Sigo insistiendo en que el problema de los bautizados
en nuestra sociedad, es el de la pérdida de identidad como cristianos por
el predominio del individualismo ético que pretende legitimar cualquier
comportamiento según el criterio y el gusto personal, queriendo dictaminar
sobre lo que es bueno o es malo sin ninguna referencia a las exigencias
objetivas de la naturaleza humana. Aunado a lo anterior, se tiene la
influencia de los medios masivos de comunicación social que promueve al
fenómeno consumista, que con la publicidad, madrastra y abanderada del
consumismo, crea necesidades ilusorias que abarcan todas las dimensiones
del ser humano, provocando ansia desmedida de poseer, de gozar, de figurar
y de aparecer.
Nuestra sociedad se está estructurando vertiginosamente
bajo el signo del desorden, con un desequilibrio entre lo personal y lo
colectivo, llena de discrepancias familiares tanto en lo económico como en
lo social, provocando con ello que la sociedad se llene de desgracias en
la que el hombre es causa y víctima al ser degradado por la corrupción que
emana de la mentira y del egoísmo institucionalizado, pues prevalece el
confort sobre cualquier valor o bien moral.

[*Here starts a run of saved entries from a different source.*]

(* ===== verification/Security.v ===== *)
(** Model of src/security/security.c: input and path validation, SQL string
    escaping, file permissions, connection limits and the suspicious-SQL scan. The
    empty init/shutdown hooks are left out. *)
From Stdlib Require Import ZArith Lia.
From stdpp Require Import base numbers option list gmap.
From S2P Require Import Prelude CString.

(** ** Input validation *)

Definition char_allowed (c : Z) : bool :=
  negb (c =? 0) &&
  negb ((c <? 32) && negb (c =? 10) && negb (c =? 9) && negb (c =? 13)) &&
  negb (c =? 127).

(** The loop over the [n] bytes from the start of the buffer. *)
Fixpoint check_input_loop (n : nat) (data : list Z) : outcome Z :=
  match n with
  | O => Done 1
  | S n =>
      match data with
      | [] => Undef
      | c :: data => if char_allowed c then check_input_loop n data else Done 0
      end
  end.

Definition security_check_input (data : list Z) (len : Z) : outcome Z :=
  let* len := if len =? 0 then str_len data else Done len in
  check_input_loop (Z.to_nat len) data.

Definition security_validate_string (str : list Z) (max_len : Z) : outcome Z :=
  let* n := str_len str in
  if max_len <? n then Done 0 else security_check_input str n.

(** p[i] as the C code reads it. *)
Definition char_at (p : list Z) (i : nat) : outcome Z := outcome_of_option (p !! i).

(** p[0] == '.' && p[1] == '.' && (p[2] == '/' || p[2] == '\0') *)
Definition dotdot_at (p : list Z) : outcome bool :=
  let* c0 := char_at p 0 in
  if negb (c0 =? 46) then Done false else
  let* c1 := char_at p 1 in
  if negb (c1 =? 46) then Done false else
  let* c2 := char_at p 2 in
  Done ((c2 =? 47) || (c2 =? 0)).

Fixpoint validate_path_loop (p : list Z) : outcome Z :=
  match p with
  | [] => Undef
  | c :: p' =>
      if c =? 0 then Done 1 else
      let* bad := dotdot_at p in
      if bad then Done 0 else validate_path_loop p'
  end.

Definition security_validate_path (path : list Z) : outcome Z :=
  let* c := char_at path 0 in
  if c =? 0 then Done 0 else
  if negb (c =? 47) then Done 0 else
  let* r := validate_path_loop path in
  if r =? 0 then Done 0 else
  let* n := str_len path in
  if 4096 <? n then Done 0 else Done 1.

(** ** SQL escaping *)

Definition quote_char (c : Z) : list Z := if c =? 39 then [39; 39] else [c].

(** The escaped, NUL-terminated copy; it always fits the [input_len * 2 + 1]
    bytes the code allocates (below). *)
Definition security_escape_string (input : list Z) (input_len : Z) : outcome (list Z) :=
  let* input_len := if input_len =? 0 then str_len input else Done input_len in
  let* s := buf_read 0 input_len input in
  Done ((s ≫= quote_char) ++ [0]).

(** ** Limits *)

Record ConnectionLimits : Type := mkLimits {
  max_connections : Z;
  max_concurrent_queries : Z;
  query_timeout_seconds : Z }.

Definition security_set_default_limits : ConnectionLimits := mkLimits 64 4 300.

Definition security_check_connection_limit (limits : option ConnectionLimits) (current : Z) : bool :=
  match limits with None => true | Some l => current <? max_connections l end.

Definition security_check_query_timeout (limits : option ConnectionLimits) (elapsed : Z) : bool :=
  match limits with None => true | Some l => elapsed <? query_timeout_seconds l end.

(** ** File permissions *)

Section permissions.
(** Whether chmod is allowed on a path. *)
Variable may_chmod : list Z -> bool.

(** The modes of the existing paths. *)
Implicit Types modes : gmap (list Z) Z.

(** None is a NULL path. *)
Definition set_permissions modes (path : option (list Z)) (mode : Z) : Z * gmap (list Z) Z :=
  match path with
  | None => (-1, modes)
  | Some p =>
      match modes !! p with
      | None => (-1, modes)
      | Some _ => if may_chmod p then (0, <[p := mode]> modes) else (-1, modes)
      end
  end.

(** 0750, 0755 and 0666. *)
Definition security_set_data_dir_permissions modes path := set_permissions modes path 488.
Definition security_set_run_dir_permissions modes path := set_permissions modes path 493.
Definition security_set_socket_permissions modes path := set_permissions modes path 438.
End permissions.

(** ** Suspicious SQL *)

Definition TINYDB_MAX_SQL_STATEMENT_LENGTH : Z := 1024 * 1024.

(** "union", "select", "insert", "update", "delete", "drop", "create", "alter",
    "exec", "execute", "script", "javascript", "onerror", "onload" *)
Definition suspicious_keywords : list (list Z) :=
  [[117; 110; 105; 111; 110]; [115; 101; 108; 101; 99; 116]; [105; 110; 115; 101; 114; 116];
   [117; 112; 100; 97; 116; 101]; [100; 101; 108; 101; 116; 101]; [100; 114; 111; 112];
   [99; 114; 101; 97; 116; 101]; [97; 108; 116; 101; 114]; [101; 120; 101; 99];
   [101; 120; 101; 99; 117; 116; 101]; [115; 99; 114; 105; 112; 116];
   [106; 97; 118; 97; 115; 99; 114; 105; 112; 116]; [111; 110; 101; 114; 114; 111; 114];
   [111; 110; 108; 111; 97; 100]].

(** Skip white space after a semicolon, then look for a letter. *)
Fixpoint statement_follows (sql : list Z) : bool :=
  match sql with
  | [] => false
  | c :: sql => if isspace c then statement_follows sql else isalpha c
  end.

Fixpoint second_statement (sql : list Z) : bool :=
  match sql with
  | [] => false
  | c :: sql => if (c =? 59) && statement_follows sql then true else second_statement sql
  end.

(** sql[i + j] compared with the keyword, case-insensitively. *)
Fixpoint keyword_match (sql : list Z) (i : Z) (kw : list Z) : outcome bool :=
  match kw with
  | [] => Done true
  | k :: kw =>
      let* c := char_at sql (Z.to_nat i) in
      if tolower c =? k then keyword_match sql (i + 1) kw else Done false
  end.

Definition boundary (sql : list Z) (i : Z) : outcome bool :=
  let* c := char_at sql (Z.to_nat i) in Done (negb (isalnum c)).

(** The keyword loop at position [i]: is one of the keywords a word here? *)
Fixpoint keyword_here (sql : list Z) (len i : Z) (kws : list (list Z)) : outcome bool :=
  match kws with
  | [] => Done false
  | kw :: kws =>
      let kw_len := Z.of_nat (length kw) in
      if u64 (i + kw_len) <=? len then
        let* m := keyword_match sql i kw in
        let* before := if negb m then Done false else
                       if i =? 0 then Done true else boundary sql (i - 1) in
        let* after := if negb before then Done false else
                      if len <=? u64 (i + kw_len) then Done true else boundary sql (i + kw_len) in
        if after then Done true else keyword_here sql len i kws
      else keyword_here sql len i kws
  end.

(** for (i = 0; i < len - 2; i++), in size_t arithmetic. *)
Fixpoint keyword_scan (fuel : nat) (sql : list Z) (len i : Z) : outcome Z :=
  if i <? u64 (len - 2) then
    match fuel with
    | O => NoFuel
    | S fuel =>
        let* here := keyword_here sql len i suspicious_keywords in
        if here then Done 1 else keyword_scan fuel sql len (i + 1)
    end
  else Done 0.

Definition starts_with_comment (sql : list Z) (len : Z) : outcome bool :=
  if 2 <=? len then
    let* a := char_at sql 0 in
    if negb (a =? 45) then Done false else
    let* b := char_at sql 1 in Done (b =? 45)
  else Done false.

Definition security_check_sql_suspicious (fuel : nat) (sql : list Z) (len : Z) : outcome Z :=
  if len =? 0 then Done 0 else
  if TINYDB_MAX_SQL_STATEMENT_LENGTH <? len then Done 0 else
  let* comment := starts_with_comment sql len in
  if comment then Done 1 else
  let* s := buf_read 0 len sql in
  if second_statement s then Done 1 else keyword_scan fuel sql len 0.

(** ** Properties *)

(** [security_validate_string] accepts exactly the strings within the length
    limit in which every character is allowed: no control characters other than
    newline, tab and carriage return, and no DEL. *)
Theorem validate_string_spec b s max_len :
  cstr b s ->
  security_validate_string b max_len =
    Done (if (len s <=? max_len) && forallb char_allowed s then 1 else 0).
Proof.
  intros Hs. unfold security_validate_string. rewrite (str_len_ok b s Hs), bind_Done.
  destruct (Z.ltb_spec max_len (len s)) as [H|H].
  { destruct (Z.leb_spec (len s) max_len); [lia|done]. }
  destruct (Z.leb_spec (len s) max_len); [|lia]. cbn [andb].
  unfold security_check_input.
  assert ((if len s =? 0 then str_len b else Done (len s)) = Done (len s)) as ->
    by (destruct (len s =? 0); [by apply str_len_ok|done]).
  rewrite bind_Done, Nat2Z.id. destruct Hs as [[r ->] _]. clear. induction s as [|c s IH]; [done|].
  cbn [length check_input_loop app forallb]. destruct (char_allowed c); [apply IH|done].
Qed.

Lemma validate_string_spec_witness :
  security_validate_string [65; 9; 7; 0] 10 =
    Done (if (3 <=? 10) && forallb char_allowed [65; 9; 7] then 1 else 0).
Proof.
  apply (validate_string_spec [65; 9; 7; 0] [65; 9; 7] 10).
  split; [by exists []|].
  intros H. repeat (apply elem_of_cons in H as [H|H]; [lia|]). by apply elem_of_nil in H.
Defined.

(** The pattern the path check looks for, at the start of a string. *)
Definition dotdot (s : list Z) : Prop :=
  s = [46; 46] \/ exists r, s = 46 :: 46 :: 47 :: r.

Lemma dotdot_at_ok s r :
  0 ∉ s -> s <> [] -> exists bad, dotdot_at (s ++ 0 :: r) = Done bad /\ (bad = true <-> dotdot s).
Proof.
  intros Hn Hne. unfold dotdot_at, char_at. destruct s as [|a s]; [done|]. cbn [app lookup list_lookup outcome_of_option obind].
  apply not_elem_of_cons in Hn as [_ Hn].
  destruct (Z.eqb_spec a 46) as [->|Ha]; cbn [negb].
  2: { exists false. split; [done|]. split; [done|]. intros [?|[? ?]]; congruence. }
  destruct s as [|b s]; cbn [app lookup list_lookup outcome_of_option obind].
  { exists false. split; [done|]. split; [done|]. intros [?|[? ?]]; congruence. }
  apply not_elem_of_cons in Hn as [Hb Hn].
  destruct (Z.eqb_spec b 46) as [->|Hb']; cbn [negb].
  2: { exists false. split; [done|]. split; [done|]. intros [?|[? ?]]; congruence. }
  destruct s as [|c s]; cbn [app lookup list_lookup outcome_of_option obind].
  { exists true. split; [done|]. split; [by left|done]. }
  apply not_elem_of_cons in Hn as [Hc Hn]. eexists. split; [done|].
  destruct (Z.eqb_spec c 47) as [->|Hc']; cbn [orb].
  - split; [right; eauto|done].
  - destruct (Z.eqb_spec c 0); [congruence|]. split; [done|]. intros [?|[? ?]]; congruence.
Qed.

Lemma validate_path_loop_ok s r :
  0 ∉ s -> exists v, validate_path_loop (s ++ 0 :: r) = Done v /\
    (v = 0 \/ v = 1) /\ (v = 1 <-> forall a b, s = a ++ b -> b <> [] -> ~ dotdot b).
Proof.
  induction s as [|c s IH]; intros Hn.
  - exists 1. cbn [app validate_path_loop]. change (0 =? 0) with true. split_and!; auto.
    split; [|done]. intros _ a b E Hb. by destruct a, b.
  - pose proof Hn as Hn'. apply not_elem_of_cons in Hn' as [Hc Hn'].
    destruct (dotdot_at_ok (c :: s) r Hn) as (bad & E & Hbad); [done|].
    cbn [app validate_path_loop] in *. destruct (Z.eqb_spec c 0); [congruence|].
    rewrite E, bind_Done. destruct bad.
    + exists 0. split_and!; auto. split; [done|]. intros H. exfalso.
      apply (H [] (c :: s)); [done|done|]. by apply Hbad.
    + destruct (IH Hn') as (v & E2 & Hv & Hiff). exists v. split_and!; auto. rewrite Hiff. split.
      * intros H [|x a] b Eb Hb; [|by apply (H a b); [injection Eb|]].
        simpl in Eb. subst b. intros Hd. apply Hbad in Hd. done.
      * intros H a b Eb Hb. apply (H (c :: a) b); [by rewrite Eb|done].
Qed.

(** [security_validate_path] accepts exactly the absolute paths of at most
    4096 bytes in which ".." is never followed by a slash or the end: no
    accepted path can climb with a parent-directory component. *)
Theorem validate_path_spec b s :
  cstr b s ->
  exists v, security_validate_path b = Done v /\ (v = 0 \/ v = 1) /\
    (v = 1 <-> (exists t, s = 47 :: t) /\ len s <= 4096 /\
       forall p q, s = p ++ q -> q <> [] -> ~ dotdot q).
Proof.
  intros Hs. pose proof (str_len_ok b s Hs) as Hl. destruct Hs as [[r ->] Hn].
  unfold security_validate_path, char_at. destruct s as [|c s].
  { exists 0. split_and!; auto. split; [done|]. intros ([t ?] & _). done. }
  cbn [app lookup list_lookup outcome_of_option obind].
  destruct (validate_path_loop_ok (c :: s) r Hn) as (v & E & Hv & Hiff).
  apply not_elem_of_cons in Hn as [Hc Hn].
  destruct (Z.eqb_spec c 0); [congruence|]. destruct (Z.eqb_spec c 47) as [->|Hne]; cbn [negb].
  2: { exists 0. split_and!; auto. split; [done|]. intros ([t ?] & _). congruence. }
  cbn [app] in E, Hl. rewrite E, bind_Done. destruct Hv as [-> | ->].
  - exists 0. split_and!; auto. split; [done|]. intros (_ & _ & H). by apply Hiff in H.
  - change (1 =? 0) with false. cbv iota. rewrite Hl, bind_Done.
    destruct (Z.ltb_spec 4096 (len (47 :: s))).
    + exists 0. split_and!; auto. split; [done|]. intros (_ & ? & _). lia.
    + exists 1. split_and!; auto. split; [|done]. intros _. split_and!; [by exists s|done|].
      by apply Hiff.
Qed.

Lemma validate_path_spec_witness :
  exists v, security_validate_path [47; 97; 0] = Done v /\ (v = 0 \/ v = 1) /\
    (v = 1 <-> (exists t, [47; 97] = 47 :: t) /\ len [47; 97] <= 4096 /\
       forall p q, [47; 97] = p ++ q -> q <> [] -> ~ dotdot q).
Proof.
  apply validate_path_spec. split; [by exists []|].
  intros H. repeat (apply elem_of_cons in H as [H|H]; [lia|]). by apply elem_of_nil in H.
Defined.

(** The escaped string fits the allocation. *)
Lemma escape_string_fits s : len ((s ≫= quote_char) ++ [0]) <= len s * 2 + 1.
Proof.
  rewrite length_app. induction s as [|c s IH]; [simpl; lia|].
  rewrite bind_cons, length_app. unfold quote_char at 1. destruct (c =? 39); simpl in *; lia.
Qed.

Lemma keyword_here_out sql len i kws :
  Forall (fun kw => len < u64 (i + Z.of_nat (length kw))) kws -> keyword_here sql len i kws = Done false.
Proof.
  induction 1 as [|kw kws H _ IH]; [done|]. cbn [keyword_here].
  destruct (Z.leb_spec (u64 (i + Z.of_nat (length kw))) len); [lia|done].
Qed.

(** The keyword scan of a one-character statement does not end: [len - 2]
    wraps around to 2^64 - 1, so no number of iterations a machine can perform
    is enough. *)
Theorem check_sql_suspicious_hangs c fuel :
  Z.of_nat fuel < 2 ^ 63 -> security_check_sql_suspicious fuel [c] 1 = NoFuel.
Proof.
  intros Hf. unfold security_check_sql_suspicious. change (1 =? 0) with false.
  change (TINYDB_MAX_SQL_STATEMENT_LENGTH <? 1) with false. cbv iota.
  change (starts_with_comment [c] 1) with (Done false). rewrite bind_Done. cbv iota.
  change (buf_read 0 1 [c]) with (Done [c]). rewrite bind_Done. cbn [second_statement statement_follows].
  rewrite andb_false_r.
  assert (forall i, 0 <= i -> i + Z.of_nat fuel < 2 ^ 63 -> keyword_scan fuel [c] 1 i = NoFuel) as H.
  { clear Hf. induction fuel as [|fuel IH]; intros i Hi Hb; cbn [keyword_scan];
      change (u64 (1 - 2)) with (2 ^ 64 - 1); destruct (Z.ltb_spec i (2 ^ 64 - 1)); try lia; [done|].
    rewrite keyword_here_out, bind_Done.
    - apply IH; lia.
    - unfold suspicious_keywords. repeat apply Forall_cons_2; try apply Forall_nil_2;
        (rewrite u64_id; simpl; lia). }
  apply H; lia.
Qed.

Lemma check_sql_suspicious_hangs_witness : security_check_sql_suspicious 1000 [59] 1 = NoFuel.
Proof. apply check_sql_suspicious_hangs. vm_compute. reflexivity. Defined.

Y esto es porque el hombre no
acepta subordinar su voluntad a la voluntad de Aquel que es la Suprema
bondad y sabiduría, subordinándose a sus pasiones y a otros hombres, a los
ídolos modernos y a las ideologías que lo degradan
Insisto en lo anterior, mismo que ya he expuesto en
varias ocasiones, porque lo preocupante es que muchos de los bautizados
han olvidado de que su meta esencial es la santidad que lo lleva a la
trascendencia, es decir, hacia Dios, y ésto, no es una simple especulación
de índole místico o piadosa, sino que es una realidad que debemos tener
siempre bien presente como cristianos, pues es Dios por su propia voluntad
quien nos ha escogido desde el principio para la salvación mediante la
acción santificadora del Espíritu Santo y la fe en la verdad, enviándonos
a su Hijo para que vivamos en santidad y justicia, siendo la resurrección
de Jesucristo lo que nos compromete a la santidad, pues con Él fuimos
sepultados por el Bautismo a la muerte y al igual que Él fue resucitado de
entre los muertos, nosotros, nacemos a una vida nueva. Una vida que
debemos vivirla en santidad por el llamado que nos hace Jesucristo quien
es santo y que por nuestra conducta de hijos obedientes debemos ser santos
porque Santo es el Señor.
Desgraciadamente casi nunca hablamos sobre la santidad
o que debemos ser santos. Por lo general consideramos este tema como “beateria”,
palabra con carácter despectivo con la que señalamos el aspecto esencial
del cristiano, o como algo anacrónico al igual que el tema del demonio.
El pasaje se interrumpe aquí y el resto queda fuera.